**Given records**

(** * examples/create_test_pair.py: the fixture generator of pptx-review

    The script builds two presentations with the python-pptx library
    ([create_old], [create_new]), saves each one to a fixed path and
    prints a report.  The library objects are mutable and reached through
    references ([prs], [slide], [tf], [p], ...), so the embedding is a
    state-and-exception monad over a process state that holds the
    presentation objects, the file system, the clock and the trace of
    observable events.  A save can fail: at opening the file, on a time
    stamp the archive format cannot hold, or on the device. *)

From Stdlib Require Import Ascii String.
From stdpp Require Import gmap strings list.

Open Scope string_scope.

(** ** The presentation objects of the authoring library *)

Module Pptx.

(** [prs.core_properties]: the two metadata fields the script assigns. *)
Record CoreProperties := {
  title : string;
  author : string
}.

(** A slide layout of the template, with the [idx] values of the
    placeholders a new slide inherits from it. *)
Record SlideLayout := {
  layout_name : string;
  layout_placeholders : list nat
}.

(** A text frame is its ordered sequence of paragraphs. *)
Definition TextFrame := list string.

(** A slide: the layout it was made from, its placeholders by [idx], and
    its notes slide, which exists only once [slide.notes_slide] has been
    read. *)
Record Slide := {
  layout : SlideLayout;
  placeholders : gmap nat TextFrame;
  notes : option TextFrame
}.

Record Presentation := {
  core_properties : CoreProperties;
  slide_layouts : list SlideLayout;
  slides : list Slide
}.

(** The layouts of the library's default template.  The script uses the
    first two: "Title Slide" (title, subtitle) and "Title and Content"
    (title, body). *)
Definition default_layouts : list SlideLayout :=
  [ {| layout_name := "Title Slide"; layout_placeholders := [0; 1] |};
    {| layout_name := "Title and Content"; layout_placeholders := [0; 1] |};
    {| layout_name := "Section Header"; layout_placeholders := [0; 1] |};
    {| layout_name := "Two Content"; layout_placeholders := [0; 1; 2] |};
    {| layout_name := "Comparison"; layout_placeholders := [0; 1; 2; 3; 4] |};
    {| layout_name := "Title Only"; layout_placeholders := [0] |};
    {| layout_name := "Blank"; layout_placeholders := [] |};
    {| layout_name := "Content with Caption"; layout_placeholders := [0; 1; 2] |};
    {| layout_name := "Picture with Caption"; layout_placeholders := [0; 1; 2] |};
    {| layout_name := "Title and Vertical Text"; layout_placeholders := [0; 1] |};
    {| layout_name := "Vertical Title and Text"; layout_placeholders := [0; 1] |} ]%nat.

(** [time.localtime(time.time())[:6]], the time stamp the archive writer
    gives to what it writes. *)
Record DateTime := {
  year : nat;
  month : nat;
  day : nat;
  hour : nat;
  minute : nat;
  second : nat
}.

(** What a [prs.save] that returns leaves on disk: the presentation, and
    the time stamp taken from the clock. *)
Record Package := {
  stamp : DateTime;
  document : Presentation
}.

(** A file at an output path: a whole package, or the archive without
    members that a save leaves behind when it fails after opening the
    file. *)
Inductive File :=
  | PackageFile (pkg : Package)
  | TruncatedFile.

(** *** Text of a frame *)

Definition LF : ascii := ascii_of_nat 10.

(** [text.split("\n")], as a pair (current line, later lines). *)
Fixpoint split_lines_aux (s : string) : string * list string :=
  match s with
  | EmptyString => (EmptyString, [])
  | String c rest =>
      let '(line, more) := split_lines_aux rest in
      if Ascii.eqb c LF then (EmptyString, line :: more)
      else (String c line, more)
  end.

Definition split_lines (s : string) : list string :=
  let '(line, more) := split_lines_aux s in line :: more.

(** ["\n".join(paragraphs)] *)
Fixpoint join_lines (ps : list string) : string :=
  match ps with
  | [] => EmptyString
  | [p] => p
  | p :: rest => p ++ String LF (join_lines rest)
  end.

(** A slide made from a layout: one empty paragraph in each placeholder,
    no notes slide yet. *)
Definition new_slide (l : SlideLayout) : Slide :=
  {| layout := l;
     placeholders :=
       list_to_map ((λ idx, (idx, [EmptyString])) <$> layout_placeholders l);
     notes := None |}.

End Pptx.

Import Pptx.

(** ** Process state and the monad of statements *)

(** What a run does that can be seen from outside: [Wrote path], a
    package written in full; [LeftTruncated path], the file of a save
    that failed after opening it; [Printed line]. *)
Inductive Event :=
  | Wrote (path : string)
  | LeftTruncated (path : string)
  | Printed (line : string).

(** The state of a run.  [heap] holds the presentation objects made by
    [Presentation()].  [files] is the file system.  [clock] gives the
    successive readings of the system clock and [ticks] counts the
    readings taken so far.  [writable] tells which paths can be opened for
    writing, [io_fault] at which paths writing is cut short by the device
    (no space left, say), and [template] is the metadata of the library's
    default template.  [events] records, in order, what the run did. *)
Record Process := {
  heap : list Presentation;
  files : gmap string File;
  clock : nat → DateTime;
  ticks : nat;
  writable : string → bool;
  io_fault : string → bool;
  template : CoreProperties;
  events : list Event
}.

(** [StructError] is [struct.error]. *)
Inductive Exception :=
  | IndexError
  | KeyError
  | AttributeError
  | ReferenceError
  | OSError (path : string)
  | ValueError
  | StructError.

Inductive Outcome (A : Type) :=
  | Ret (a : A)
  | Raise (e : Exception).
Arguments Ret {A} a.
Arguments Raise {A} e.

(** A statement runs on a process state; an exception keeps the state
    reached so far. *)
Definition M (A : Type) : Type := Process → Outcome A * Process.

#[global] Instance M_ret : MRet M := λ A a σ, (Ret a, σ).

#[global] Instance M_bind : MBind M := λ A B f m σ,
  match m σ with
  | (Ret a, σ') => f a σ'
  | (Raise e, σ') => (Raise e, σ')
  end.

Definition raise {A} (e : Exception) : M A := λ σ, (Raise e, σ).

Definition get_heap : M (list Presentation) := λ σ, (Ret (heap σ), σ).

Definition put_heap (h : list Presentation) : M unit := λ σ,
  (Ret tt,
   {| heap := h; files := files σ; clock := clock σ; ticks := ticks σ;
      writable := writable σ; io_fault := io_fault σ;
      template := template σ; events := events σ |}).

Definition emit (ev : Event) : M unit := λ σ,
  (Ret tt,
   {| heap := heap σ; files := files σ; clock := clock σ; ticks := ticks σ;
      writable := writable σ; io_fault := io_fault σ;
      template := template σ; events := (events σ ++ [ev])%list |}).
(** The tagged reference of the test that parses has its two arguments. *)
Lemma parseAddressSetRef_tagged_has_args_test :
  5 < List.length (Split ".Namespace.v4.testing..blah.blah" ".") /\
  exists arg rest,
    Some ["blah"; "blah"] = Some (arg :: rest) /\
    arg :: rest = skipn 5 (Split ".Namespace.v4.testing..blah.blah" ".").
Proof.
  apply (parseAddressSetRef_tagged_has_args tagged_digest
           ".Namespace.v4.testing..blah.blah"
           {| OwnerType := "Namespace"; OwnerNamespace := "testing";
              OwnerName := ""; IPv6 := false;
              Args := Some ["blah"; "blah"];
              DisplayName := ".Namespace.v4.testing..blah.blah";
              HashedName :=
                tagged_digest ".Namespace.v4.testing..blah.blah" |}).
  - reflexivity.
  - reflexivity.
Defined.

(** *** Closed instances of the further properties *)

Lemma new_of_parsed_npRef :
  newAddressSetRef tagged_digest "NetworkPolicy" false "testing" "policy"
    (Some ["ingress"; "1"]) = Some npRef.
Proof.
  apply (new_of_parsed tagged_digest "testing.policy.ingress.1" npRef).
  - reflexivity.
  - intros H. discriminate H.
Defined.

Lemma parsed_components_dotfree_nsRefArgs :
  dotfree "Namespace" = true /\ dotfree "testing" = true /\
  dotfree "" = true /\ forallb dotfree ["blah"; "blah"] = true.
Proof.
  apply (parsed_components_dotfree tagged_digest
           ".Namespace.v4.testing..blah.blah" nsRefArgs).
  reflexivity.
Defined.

**Goal of the exercise**
Your job is to print all of the material again, word for word.

**Exercise response**
(** * examples/create_test_pair.py: the fixture generator of pptx-review

    The script builds two presentations with the python-pptx library
    ([create_old], [create_new]), saves each one to a fixed path and
    prints a report.  The library objects are mutable and reached through
    references ([prs], [slide], [tf], [p], ...), so the embedding is a
    state-and-exception monad over a process state that holds the
    presentation objects, the file system, the clock and the trace of
    observable events.  A save can fail: at opening the file, on a time
    stamp the archive format cannot hold, or on the device. *)

From Stdlib Require Import Ascii String.
From stdpp Require Import gmap strings list.

Open Scope string_scope.

(** ** The presentation objects of the authoring library *)

Module Pptx.

(** [prs.core_properties]: the two metadata fields the script assigns. *)
Record CoreProperties := {
  title : string;
  author : string
}.

(** A slide layout of the template, with the [idx] values of the
    placeholders a new slide inherits from it. *)
Record SlideLayout := {
  layout_name : string;
  layout_placeholders : list nat
}.

(** A text frame is its ordered sequence of paragraphs. *)
Definition TextFrame := list string.

(** A slide: the layout it was made from, its placeholders by [idx], and
    its notes slide, which exists only once [slide.notes_slide] has been
    read. *)
Record Slide := {
  layout : SlideLayout;
  placeholders : gmap nat TextFrame;
  notes : option TextFrame
}.

Record Presentation := {
  core_properties : CoreProperties;
  slide_layouts : list SlideLayout;
  slides : list Slide
}.

(** The layouts of the library's default template.  The script uses the
    first two: "Title Slide" (title, subtitle) and "Title and Content"
    (title, body). *)
Definition default_layouts : list SlideLayout :=
  [ {| layout_name := "Title Slide"; layout_placeholders := [0; 1] |};
    {| layout_name := "Title and Content"; layout_placeholders := [0; 1] |};
    {| layout_name := "Section Header"; layout_placeholders := [0; 1] |};
    {| layout_name := "Two Content"; layout_placeholders := [0; 1; 2] |};
    {| layout_name := "Comparison"; layout_placeholders := [0; 1; 2; 3; 4] |};
    {| layout_name := "Title Only"; layout_placeholders := [0] |};
    {| layout_name := "Blank"; layout_placeholders := [] |};
    {| layout_name := "Content with Caption"; layout_placeholders := [0; 1; 2] |};
    {| layout_name := "Picture with Caption"; layout_placeholders := [0; 1; 2] |};
    {| layout_name := "Title and Vertical Text"; layout_placeholders := [0; 1] |};
    {| layout_name := "Vertical Title and Text"; layout_placeholders := [0; 1] |} ]%nat.

(** [time.localtime(time.time())[:6]], the time stamp the archive writer
    gives to what it writes. *)
Record DateTime := {
  year : nat;
  month : nat;
  day : nat;
  hour : nat;
  minute : nat;
  second : nat
}.

(** What a [prs.save] that returns leaves on disk: the presentation, and
    the time stamp taken from the clock. *)
Record Package := {
  stamp : DateTime;
  document : Presentation
}.

(** A file at an output path: a whole package, or the archive without
    members that a save leaves behind when it fails after opening the
    file. *)
Inductive File :=
  | PackageFile (pkg : Package)
  | TruncatedFile.

(** *** Text of a frame *)

Definition LF : ascii := ascii_of_nat 10.

(** [text.split("\n")], as a pair (current line, later lines). *)
Fixpoint split_lines_aux (s : string) : string * list string :=
  match s with
  | EmptyString => (EmptyString, [])
  | String c rest =>
      let '(line, more) := split_lines_aux rest in
      if Ascii.eqb c LF then (EmptyString, line :: more)
      else (String c line, more)
  end.

Definition split_lines (s : string) : list string :=
  let '(line, more) := split_lines_aux s in line :: more.

(** ["\n".join(paragraphs)] *)
Fixpoint join_lines (ps : list string) : string :=
  match ps with
  | [] => EmptyString
  | [p] => p
  | p :: rest => p ++ String LF (join_lines rest)
  end.

(** A slide made from a layout: one empty paragraph in each placeholder,
    no notes slide yet. *)
Definition new_slide (l : SlideLayout) : Slide :=
  {| layout := l;
     placeholders :=
       list_to_map ((λ idx, (idx, [EmptyString])) <$> layout_placeholders l);
     notes := None |}.

End Pptx.

Import Pptx.

(** ** Process state and the monad of statements *)

(** What a run does that can be seen from outside: [Wrote path], a
    package written in full; [LeftTruncated path], the file of a save
    that failed after opening it; [Printed line]. *)
Inductive Event :=
  | Wrote (path : string)
  | LeftTruncated (path : string)
  | Printed (line : string).

(** The state of a run.  [heap] holds the presentation objects made by
    [Presentation()].  [files] is the file system.  [clock] gives the
    successive readings of the system clock and [ticks] counts the
    readings taken so far.  [writable] tells which paths can be opened for
    writing, [io_fault] at which paths writing is cut short by the device
    (no space left, say), and [template] is the metadata of the library's
    default template.  [events] records, in order, what the run did. *)
Record Process := {
  heap : list Presentation;
  files : gmap string File;
  clock : nat → DateTime;
  ticks : nat;
  writable : string → bool;
  io_fault : string → bool;
  template : CoreProperties;
  events : list Event
}.

(** [StructError] is [struct.error]. *)
Inductive Exception :=
  | IndexError
  | KeyError
  | AttributeError
  | ReferenceError
  | OSError (path : string)
  | ValueError
  | StructError.

Inductive Outcome (A : Type) :=
  | Ret (a : A)
  | Raise (e : Exception).
Arguments Ret {A} a.
Arguments Raise {A} e.

(** A statement runs on a process state; an exception keeps the state
    reached so far. *)
Definition M (A : Type) : Type := Process → Outcome A * Process.

#[global] Instance M_ret : MRet M := λ A a σ, (Ret a, σ).

#[global] Instance M_bind : MBind M := λ A B f m σ,
  match m σ with
  | (Ret a, σ') => f a σ'
  | (Raise e, σ') => (Raise e, σ')
  end.

Definition raise {A} (e : Exception) : M A := λ σ, (Raise e, σ).

Definition get_heap : M (list Presentation) := λ σ, (Ret (heap σ), σ).

Definition put_heap (h : list Presentation) : M unit := λ σ,
  (Ret tt,
   {| heap := h; files := files σ; clock := clock σ; ticks := ticks σ;
      writable := writable σ; io_fault := io_fault σ;
      template := template σ; events := events σ |}).

Definition emit (ev : Event) : M unit := λ σ,
  (Ret tt,
   {| heap := heap σ; files := files σ; clock := clock σ; ticks := ticks σ;
      writable := writable σ; io_fault := io_fault σ;
      template := template σ; events := (events σ ++ [ev])%list |}).
(** The tagged reference of the test that parses has its two arguments. *)
Lemma parseAddressSetRef_tagged_has_args_test :
  5 < List.length (Split ".Namespace.v4.testing..blah.blah" ".") /\
  exists arg rest,
    Some ["blah"; "blah"] = Some (arg :: rest) /\
    arg :: rest = skipn 5 (Split ".Namespace.v4.testing..blah.blah" ".").
Proof.
  apply (parseAddressSetRef_tagged_has_args tagged_digest
           ".Namespace.v4.testing..blah.blah"
           {| OwnerType := "Namespace"; OwnerNamespace := "testing";
              OwnerName := ""; IPv6 := false;
              Args := Some ["blah"; "blah"];
              DisplayName := ".Namespace.v4.testing..blah.blah";
              HashedName :=
                tagged_digest ".Namespace.v4.testing..blah.blah" |}).
  - reflexivity.
  - reflexivity.
Defined.

(** *** Closed instances of the further properties *)

Lemma new_of_parsed_npRef :
  newAddressSetRef tagged_digest "NetworkPolicy" false "testing" "policy"
    (Some ["ingress"; "1"]) = Some npRef.
Proof.
  apply (new_of_parsed tagged_digest "testing.policy.ingress.1" npRef).
  - reflexivity.
  - intros H. discriminate H.
Defined.

Lemma parsed_components_dotfree_nsRefArgs :
  dotfree "Namespace" = true /\ dotfree "testing" = true /\
  dotfree "" = true /\ forallb dotfree ["blah"; "blah"] = true.
Proof.
  apply (parsed_components_dotfree tagged_digest
           ".Namespace.v4.testing..blah.blah" nsRefArgs).
  reflexivity.
Defined.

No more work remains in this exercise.